Our last blog entry started a series of glossary posts about common data recovery terms. Here is the next batch of useful definitions.
Formatting: It erases all the hard drive data and re-establishes the file system, readying it for an operating system to be installed. The reasons for doing this are several, e.g. our hard drive is running slowly and we want to improve performance, or we want to clean all the junk that we have stored on it. There are two types of formatting:
- Quick format: Imagine that the image to the right is a hard drive where we have our data stored. The black part contains the Master File Table (MFT).This section contains the index telling us the exact sections where our data is stored in the hard drive. This part of the disk is linked to sections A, B and C which contain all our data. What we do with the quick format, is to break these connections, so that the MFT cannot read the sections A, B and C. When this happens, data recovery software can help to rebuild these broken links and access the data.

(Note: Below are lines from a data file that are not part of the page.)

Lemma tableStep_sound (st : Acc * list str) (t : TableRef) :
  sound1 st ->
  sound1 (tableStep parsed sq st t) /\ keeps_edges st (tableStep parsed sq st t).
Proof.
  destruct st as [a h]. unfold sound1, keeps_edges, tableStep.
  cbn [fst snd]. intros Hs.
  assert (R : edges_sound a /\ incl (edges a) (edges a))
    by (split; [exact Hs | apply incl_refl]).
  destruct (existsb _ h); [exact R|].
  destruct (defined (first_entry _ (nodeIdMap parsed))) as [dep|].
  - cbn [fst snd]. destruct (negb (str_eqb dep (id sq))); [|exact R].
    destruct (negb (mem _ (addedEdges a))); [|exact R].
    destruct (@addEdge_inserts dep (id sq) false [] a id_no_gt Hs)
      as (S1 & I1 & _). auto.
  - destruct (ensureSourceNode _ _ (nodes a)) as [src ns]. cbn [fst snd].
    destruct (@addEdge_inserts src (id sq) false [] (set_nodes a ns)
                id_no_gt Hs) as (S1 & I1 & _). auto.
Qed.

(** The step over the first table leaves an edge into the unit, unless
    the table is the unit itself. *)
Lemma tableStep_first (st : Acc * list str) (t : TableRef) :
  marked_after_edge sq st ->
  has_in (edges (fst (tableStep parsed sq st t))) (id sq)
  \/ In (id sq) (unit_ids parsed).
Proof.
  destruct st as [a h]. unfold marked_after_edge, tableStep. cbn [fst snd].
  intros [Hs M].
  destruct (existsb _ h) eqn:Eh.
  - left. destruct M as [->|M]; [discriminate | exact M].
  - destruct (defined (first_entry _ (nodeIdMap parsed))) as [dep|] eqn:Ed.
    + cbn [fst snd]. destruct (str_eqb dep (id sq)) eqn:Es; cbn [negb].
      * right. apply str_eqb_eq in Es. subst dep.
        apply defined_some, first_entry_value in Ed.
        apply nodeIdMap_values. exact Ed.
      * left. destruct (mem _ (addedEdges a)) eqn:Em; cbn [negb].
        -- apply (@inserts_present a dep (id sq) id_no_gt Hs Em).
        -- apply (@addEdge_inserts dep (id sq) false [] a id_no_gt Hs).
    + left. destruct (ensureSourceNode _ _ (nodes a)) as [src ns].
      cbn [fst snd].
      apply (@addEdge_inserts src (id sq) false [] (set_nodes a ns)
               id_no_gt Hs).
Qed.

Lemma rescueStep_sound (inc : list Edge) (a : Acc) (t : TableRef) :
  edges_sound a ->
  edges_sound (rescueStep parsed sq inc a t)
  /\ incl (edges a) (edges (rescueStep parsed sq inc a t)).
Proof.
  unfold rescueStep. intros Hs.
  destruct (existsb _ inc); [split; [exact Hs | apply incl_refl]|].
  destruct (match defined (first_entry _ (nodeIdMap parsed)) with
            | Some v => (v, nodes a)
            | None => ensureSourceNode _ _ (nodes a)
            end) as [src ns].
  destruct (@addEdge_inserts src (id sq) false [] (set_nodes a ns)
              id_no_gt Hs) as (S1 & I1 & _). auto.
Qed.

Lemma rescueStep_first (a : Acc) (t : TableRef) :
  edges_sound a -> has_in (edges (rescueStep parsed sq [] a t)) (id sq).
Proof.
  unfold rescueStep. intros Hs. cbn [existsb].
  destruct (match defined (first_entry _ (nodeIdMap parsed)) with
            | Some v => (v, nodes a)
            | None => ensureSourceNode _ _ (nodes a)
            end) as [src ns].
  apply (@addEdge_inserts src (id sq) false [] (set_nodes a ns)
           id_no_gt Hs).
Qed.

Lemma fold_sound (X : Type) (f : Acc -> X -> Acc) (xs : list X) :
  (forall a x, edges_sound a ->
               edges_sound (f a x) /\ incl (edges a) (edges (f a x))) ->
  forall a, edges_sound a ->
            edges_sound (fold_left f xs a)
            /\ incl (edges a) (edges (fold_left f xs a)).
Proof.
  intros Hf. induction xs as [|x xs IH]; simpl; intros a S.
  - split; [exact S | apply incl_refl].
  - destruct (Hf a x S) as [S1 I1]. destruct (IH _ S1) as [S2 I2].
    split; [exact S2|]. intros e He. apply I2, I1. exact He.
Qed.

Lemma fold_sound1 (X : Type) (f : Acc * list str -> X -> Acc * list str)
  (xs : list X) :
  (forall st x, sound1 st -> sound1 (f st x) /\ keeps_edges st (f st x)) ->
  forall st, sound1 st ->
             sound1 (fold_left f xs st)
             /\ keeps_edges st (fold_left f xs st).
Proof.
  intros Hf. induction xs as [|x xs IH]; simpl; intros st S.
  - split; [exact S | apply incl_refl].
  - destruct (Hf st x S) as [S1 I1]. destruct (IH _ S1) as [S2 I2].
    split; [exact S2|]. intros e He. apply I2, I1. exact He.
Qed.

Lemma filter_target_nil (es : list Edge) :
  filter (fun e => str_eqb (target e) (id sq)) es = [] ->
  ~ has_in es (id sq).
Proof.
  intros F (e & He & E).
  assert (In e (filter (fun e => str_eqb (target e) (id sq)) es)).
  { apply filter_In. split; [exact He|]. rewrite E. apply str_eqb_refl. }
  rewrite F in H. exact H.
Qed.

(** The steps before the tables, from a sound accumulator. *)
Lemma before_tables (a : Acc) (f : option str) (ns : list Node) :
  edges_sound a ->
  let st1 := fold_left (joinStep parsed sq f) (joins sq) (set_nodes a ns, []) in
  let st2 := match unionPhysicalSources_get (id sq) (snd (unionPass parsed))
             with
             | Some p => fold_left (unionStep sq) p st1
             | None => st1
             end in
  let st3 := fold_left (dependsStep parsed sq) (dependsOn sq) st2 in
  marked_after_edge sq st3 /\ incl (edges a) (edges (fst st3)).
Proof.
  intros S st1 st2 st3.
  assert (M0 : marked_after_edge sq (set_nodes a ns, [])).
  { split; [exact S | left; reflexivity]. }
  destruct (fold_marked (joinStep parsed sq f) (joins sq)
              (fun st x => @joinStep_marked f st x) M0) as [M1 K1].
  fold st1 in M1, K1.
  assert (M2 : marked_after_edge sq st2 /\ keeps_edges st1 st2).
  { unfold st2. destruct (unionPhysicalSources_get _ _) as [p|].
    - apply fold_marked; [apply unionStep_marked | exact M1].
    - split; [exact M1 | apply incl_refl]. }
  destruct M2 as [M2 K2].
  destruct (fold_marked (dependsStep parsed sq) (dependsOn sq)
              dependsStep_marked M2) as [M3 K3].
  fold st3 in M3, K3. split; [exact M3|].
  intros e He. apply K3, K2, K1. exact He.
Qed.
(** * prediction_url_cot_claude: a shallow embedding and its properties

    The tool answers a yes/no forecasting question: it asks a language model
    for search queries, fetches and extracts the pages found, selects a few
    documents by word count and parses the model's tagged prediction.

    Embedded here are the pure parts of
    [packages/napthaai/customs/prediction_url_cot_claude/prediction_url_cot_claude.py]
    ([select_docs], [parser_query_response], [parser_prediction_response],
    [extract_text], [extract_text_from_pdf], [extract_texts], [multi_queries]
    and the query stage of [fetch_additional_information]); the language
    model, the HTTP layer, the HTML and PDF libraries and Python's [float]
    are capabilities passed in as arguments. *)

From Stdlib Require Import Ascii String List ZArith Lia Bool Arith.
From Stdlib Require Import Permutation Sorted.
From Stdlib Require DecimalString.
From Stdlib.Strings Require Byte.
Import ListNotations.

Set Implicit Arguments.

(** ** Python values *)

(** A Python [str] is a sequence of code points.  The embedding covers the
    code points below 256 (the Latin-1 block), one [ascii] each. *)
Definition pystr := list ascii.

(** String literals. *)
Notation "$ s" := (list_ascii_of_string s) (at level 1, format "$ s").

Definition str_eqb (a b : pystr) : bool :=
  if list_eq_dec ascii_dec a b then true else false.

(** Exceptions a modelled function can raise, and results of fallible code. *)
Inductive exn : Type :=
| IndexError
| AttributeError
| ValueError (msg : pystr)
| OtherException (msg : pystr).

Inductive result (A : Type) : Type :=
| Ok (a : A)
| Raise (e : exn).
Arguments Ok {A} a.
Arguments Raise {A} e.

Definition bind {A B} (r : result A) (k : A -> result B) : result B :=
  match r with
  | Ok a => k a
  | Raise e => Raise e
  end.

Notation "x <- r ;; k" := (bind r (fun x => k))
  (at level 61, r at next level, right associativity).

(** [try: body except Exception: handler]. *)
Definition try_except {A} (body : result A) (handler : exn -> A) : A :=
  match body with
  | Ok a => a
  | Raise e => handler e
  end.

(** ** String primitives *)

(** [str.isspace] on one code point below 256: TAB..CR, FS..US, space,
    NEL (0x85) and NBSP (0xA0).  [str.split()] and [str.strip()] use the
    same class. *)
Definition isspace (c : ascii) : bool :=
  let n := N_of_ascii c in
  (((9 <=? n) && (n <=? 13)) || ((28 <=? n) && (n <=? 32))
   || (n =? 133) || (n =? 160))%N.

(** [str.isdigit] on one code point below 256: 0-9 and the superscripts
    two, three and one. *)
Definition isdigit (c : ascii) : bool :=
  let n := N_of_ascii c in
  (((48 <=? n) && (n <=? 57)) || (n =? 178) || (n =? 179) || (n =? 185))%N.

(** [text.split()]: maximal runs of non-whitespace; [cur] is the word being
    read. *)
Fixpoint split_ws_from (cur : pystr) (s : pystr) : list pystr :=
  match s with
  | [] => match cur with [] => [] | _ => [cur] end
  | c :: r =>
      if isspace c then
        match cur with
        | [] => split_ws_from [] r
        | _ => cur :: split_ws_from [] r
        end
      else split_ws_from (cur ++ [c]) r
  end.

Definition split_ws (s : pystr) : list pystr := split_ws_from [] s.

(** [sep.join(l)]. *)
Fixpoint join (sep : pystr) (l : list pystr) : pystr :=
  match l with
  | [] => []
  | x :: r =>
      match r with
      | [] => x
      | _ => x ++ sep ++ join sep r
      end
  end.

(** [l[:k]], for any integer [k]: a negative [k] counts from the end. *)
Definition slice_to {A} (l : list A) (k : Z) : list A :=
  if (k <? 0)%Z then firstn (Z.to_nat (Z.of_nat (length l) + k)) l
  else firstn (Z.to_nat k) l.

(** ** Documents and their selection *)

Record Document : Type := mkDocument {
  text : pystr;
  url : pystr;
  embedding : option (list Z)
}.

Definition set_text (d : Document) (t : pystr) : Document :=
  mkDocument t (url d) (embedding d).

Definition set_url (d : Document) (u : pystr) : Document :=
  mkDocument (text d) u (embedding d).

Definition MIN_WORDS : Z := 100.
Definition MAX_DOC_WORDS : Z := 10000.
Definition N_DOCS : Z := 5.

Definition count_words (t : pystr) : Z := Z.of_nat (length (split_ws t)).

(** A [dict] from url to word count, in insertion order: assigning to a key
    that is present keeps its position and replaces its value. *)
Definition dict (V : Type) := list (pystr * V).

Fixpoint dict_set {V} (d : dict V) (k : pystr) (v : V) : dict V :=
  match d with
  | [] => [(k, v)]
  | (k', v') :: r =>
      if str_eqb k k' then (k', v) :: r else (k', v') :: dict_set r k v
  end.

(** [d[k]]; [select_docs] looks up urls of its documents only, and these
    are keys ([word_counts_keys], below): the default stands for the
    [KeyError] that cannot occur. *)
Fixpoint dict_get (d : dict Z) (k : pystr) : Z :=
  match d with
  | [] => 0%Z
  | (k', v') :: r => if str_eqb k k' then v' else dict_get r k
  end.

Definition dict_keys {V} (d : dict V) : list pystr := map fst d.
Lemma read_rows_subs col rs subs0 tot0 subs tot :
  read_rows float_repr col rs subs0 tot0 = Ok (subs, tot) →
  subs = subs0 ++ omap (row_record float_repr col) rs.
Proof.
  revert subs0 tot0. induction rs as [|r rs IH]; intros subs0 tot0; simpl.
  - intros [= <- <-]. by rewrite app_nil_r.
  - intros Hb. apply bind_Ok in Hb as (x & Hx & Hk).
    unfold row_record at 1. rewrite Hx.
    destruct x as [[key rec]|]; [|by apply IH in Hk].
    destruct (str_eqb key (L "total")); [by apply IH in Hk|].
    apply IH in Hk. by rewrite <- app_assoc in Hk.
Qed.

Lemma read_rows_no_total col rs subs0 subs tot :
  (∀ r key rec, r ∈ rs → read_row float_repr col r = Ok (Some (key, rec)) →
     key ≠ L "total") →
  read_rows float_repr col rs subs0 None = Ok (subs, tot) → tot = None.
Proof.
  revert subs0. induction rs as [|r rs IH]; intros subs0 Hno; simpl.
  - by intros [= <- <-].
  - intros Hb. apply bind_Ok in Hb as (x & Hx & Hk).
    assert (Hno' : ∀ r key rec, r ∈ rs →
      read_row float_repr col r = Ok (Some (key, rec)) → key ≠ L "total").
    { intros r' key rec Hin. apply Hno. by right. }
    destruct x as [[key rec]|]; [|by apply IH in Hk].
    destruct (str_eqb key (L "total")) eqn:E.
    + apply bool_decide_eq_true in E. exfalso.
      apply (Hno r key rec); [left|done|done].
    + by apply IH in Hk.
Qed.

Lemma read_excel_data_inv rows out :
  read_excel_data float_repr rows = Ok out →
  ∃ header_idx header_row col subs tot,
    detect_header_row float_repr rows = Ok header_idx
    ∧ row_get rows header_idx = Ok header_row
    ∧ map_columns float_repr header_row = Ok col
    ∧ read_rows float_repr col (drop (S header_idx) rows) [] None = Ok (subs, tot)
    ∧ subs ≠ []
    ∧ subdivisions out = ordered_part subs ++ extras_part subs
    ∧ match tot with
      | Some t => totals out = t
      | None => compute_totals (subdivisions out) = Ok (totals out)
      end.
Proof.
  unfold read_excel_data. intros H.
  apply bind_Ok in H as (header_idx & Hh & H).
  apply bind_Ok in H as (header_row & Hr & H).
  apply bind_Ok in H as (col & Hc & H).
  apply bind_Ok in H as (d & Hd & H).
  apply bind_Ok in H as ([subs tot] & Hs & H).
  exists header_idx, header_row, col, subs, tot.
  destruct subs as [|s subs]; [done|].
  apply bind_Ok in H as (t & Ht & H). injection H as <-. simpl.
  repeat split; try done.
  destruct tot as [t'|]; [by injection Ht|done].
Qed.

- Full format: With this type of format we erase all the data in the sections A, B and C, therefore data recovery software cannot recover any of the data.
File extension: When you save different file types, the computer adds an extension at the end of the file name to know what type of file it is and what programme is used to open it. When you send your media to a reputable data recovery company, you can choose to recover all your data or specify files with a certain file extension.
Encrypted: When we encrypt our data we make it illegible for people and computers to read without the decryption key. When the engineers have to recover an encrypted storage device they first have to take an image of it. Then, they will need the password(s) to decrypt the data because without it, it would be impossible to make sense of the data.
Cleanroom: Is the dust- and static-free environment where the engineers “fix” the broken media. Here the goal is to repair a storage device to a level where they can obtain a successful image of the drive, so that the data can be returned directly to you if there are no logical problems, or be sent to our lab if there are. Kroll Ontrack’s cleanroom adheres to the ISO 146441-1 Level 5/Class 100 standard.
Lab: Once the cleanroom engineers have taken the image, the data recovery engineers can start to piece the data back together. One this has been completed, they then ready the data to be sent back to you.